Experiment #2b Evaluation

eval_weighted_means2 = get_means(evals_weighted2)
for name, value in zip(metric_names, eval_weighted_means2):
    print(f"{name}: {value}")
loss: 1.357473886013031
tp: 75.5
fp: 6.1
tn: 993.9
fn: 24.5
accuracy: 0.9721818387508392
precision: 0.9258232951164246
recall: 0.7550000011920929
concat_preds2 = np.concatenate(preds_weighted2)
plot_cm(concat_labels, concat_preds2)

png

This definitely got more of the dog images. Using class_weight can be very helpful when trying to find a high recall, low precision model. This could be useful for something like frontline cancer detection wherer you want to tell people that they don’t have cancer and be right a very high percentage of the time, or tell people that they might and further testing is needed. However, I find the results using class_weight inconsistent and can make the model performance swing wildly from high precision to low precision, so it’s not my preferred approach.

Experiment #3 Using Oversampling

I generally prefer oversampling. Here’s how to do it with tf.data datasets. We know it’s a 10:1 ratio, so we have to repeat the dogs 10 times.

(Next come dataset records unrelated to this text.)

(** * Order-book reconstructor: a shallow embedding and its properties

    The development follows [orderbook-reconstructor.ts]: the class
    [OrderBookReconstructor] with its five private fields, the methods
    [initialize], [applyDelta], [getSnapshot], [reconstructAll], [iterate],
    [reconstructFinal] and the static [detectGaps].

    JavaScript numbers are IEEE 754 binary64 values, so they are modelled by
    Rocq's primitive [float]; the built-ins the class calls ([parseFloat],
    [Number.prototype.toString], [Number.prototype.toFixed],
    [Array.prototype.sort], [Array.prototype.slice], [Map], [Date]) are
    modelled in module [JS] after ECMA-262.

    The callers of the class in [resources/orderbook.ts], [historyTick] and
    [historyReconstructed], are modelled over the HTTP client they are
    given. *)

From Stdlib Require Import ZArith QArith Qround List Bool String Ascii Lia.
From Stdlib Require Import DecimalString Floats Permutation Sorted.
Import ListNotations.

Local Open Scope Z_scope.

(* ===================================================================== *)
(** * The JavaScript built-ins used by the reconstructor *)
(* ===================================================================== *)

Module JS.

(** ** Numbers *)

(** A JavaScript [number]. *)
Definition number := float.
Bind Scope float_scope with number.

Definition NaN : number := nan.
Definition Infinity : number := infinity.

(** [ToBoolean] on a number: [+0], [-0] and [NaN] are falsy. *)
Definition truthy (x : number) : bool :=
  negb (is_zero x || is_nan x).
Lemma estimate_repair_bucket_precedence_witness :
  PyDict.get (norm_issue "Scratch ") demo_rules
  = Some [ ("metal", [("medium", int_bucket 25 40 1 1)]);
           ("glass", [("medium", int_bucket 35 55 2 3)]) ]
  /\ exists bucket : pydict Bucket,
       bucket = [("medium", int_bucket 25 40 1 1)]
       /\ estimate_repair demo_rules (VStr "Scratch ") (VStr "wood") (VStr "")
          = match PyDict.get (norm_size "") bucket with
            | None => Ret (size_failure (norm_size ""))
            | Some numbers =>
                estimate_success (norm_issue "Scratch ")
                  (norm_material "wood") (norm_size "") numbers
            end.
Proof.
  split; [reflexivity |].
  destruct (estimate_repair_bucket_precedence demo_rules "Scratch " "wood" ""
              _ eq_refl ltac:(discriminate))
    as (bucket & Hsel & Hrun).
  exists bucket. split; [| exact Hrun].
  cbn in Hsel. destruct Hsel as (k & rest & Heq).
  injection Heq as _ Hb _. symmetry. exact Hb.
Defined.

(** ** Text *)

Lemma is_empty_true (s : string) : is_empty s = true <-> s = "".
Proof. destruct s; cbn; split; intros H; congruence. Qed.

Lemma is_empty_false (s : string) : is_empty s = false <-> s <> "".
Proof. destruct s; cbn; split; intros H; congruence. Qed.

Lemma is_empty_lower (s : string) : is_empty (lower s) = is_empty s.
Proof. destruct s; reflexivity. Qed.

Lemma lower_nonempty (s : string) : s <> "" -> lower s <> "".
Proof. destruct s; cbn; congruence. Qed.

resampled_ds = tf.data.experimental.sample_from_datasets(
    [cat_list_train_unbalanced, dog_list_train_unbalanced.repeat(10)], weights=[0.5, 0.5], seed=42
)
resampled_ds = resampled_ds.map(parse_file)
resampled_ds = resampled_ds.batch(BATCH_SIZE).prefetch(AUTOTUNE)

Just to make sure it’s what we want we can take a look at the labels.

resampled_true_labels = tf.concat([y for x, y in resampled_ds], axis=0)
resampled_true_labels
<tf.Tensor: shape=(3000,), dtype=int64, numpy=array([1, 1, 1, ..., 1, 1, 1])>
sum(resampled_true_labels)
<tf.Tensor: shape=(), dtype=int64, numpy=1500>

The sum is half the total, so half are 1 and half are 0, which is what we expected. Let’s train some models.

history_oversampled, preds_oversampled, evals_oversampled = run_experiment(resampled_ds, val_ds, test_ds)
69/69 [==============================] - 10s 137ms/step
69/69 [==============================] - 10s 137ms/step
69/69 [==============================] - 10s 137ms/step
69/69 [==============================] - 10s 137ms/step
69/69 [==============================] - 10s 138ms/step
69/69 [==============================] - 10s 137ms/step
69/69 [==============================] - 10s 138ms/step
69/69 [==============================] - 10s 138ms/step
69/69 [==============================] - 10s 138ms/step
69/69 [==============================] - 10s 137ms/step

Experiment #3 Evaluation

eval_oversampled_means = get_means(evals_oversampled)
for name, value in zip(metric_names, eval_oversampled_means):
    print(f"{name}: {value}")
loss: 0.6174567520618439
tp: 76.6
fp: 6.4
tn: 993.6
fn: 23.4
accuracy: 0.9729091167449951
precision: 0.9241096913814545
recall: 0.7660000026226044
concat_preds_oversampled = np.concatenate(preds_oversampled)
plot_cm(concat_labels, concat_preds_oversampled)

png

So even though it’s not perfect, we got a decent result. This does cause a problem though because we’ve overfit the less common class and not the other class. Depending on how much data we have, we could add undersampling as well. In general I would prefer not to undersample but instead to add data augmentation instead.

Conclusion

You’ll notice that no result was always better than the other results. It depended on the exact parameters and what metrics are most important. If you only care about recall, you may want to weigh the target labels extra heavily. You can also combine class_weight and oversampling and tweak both to your liking.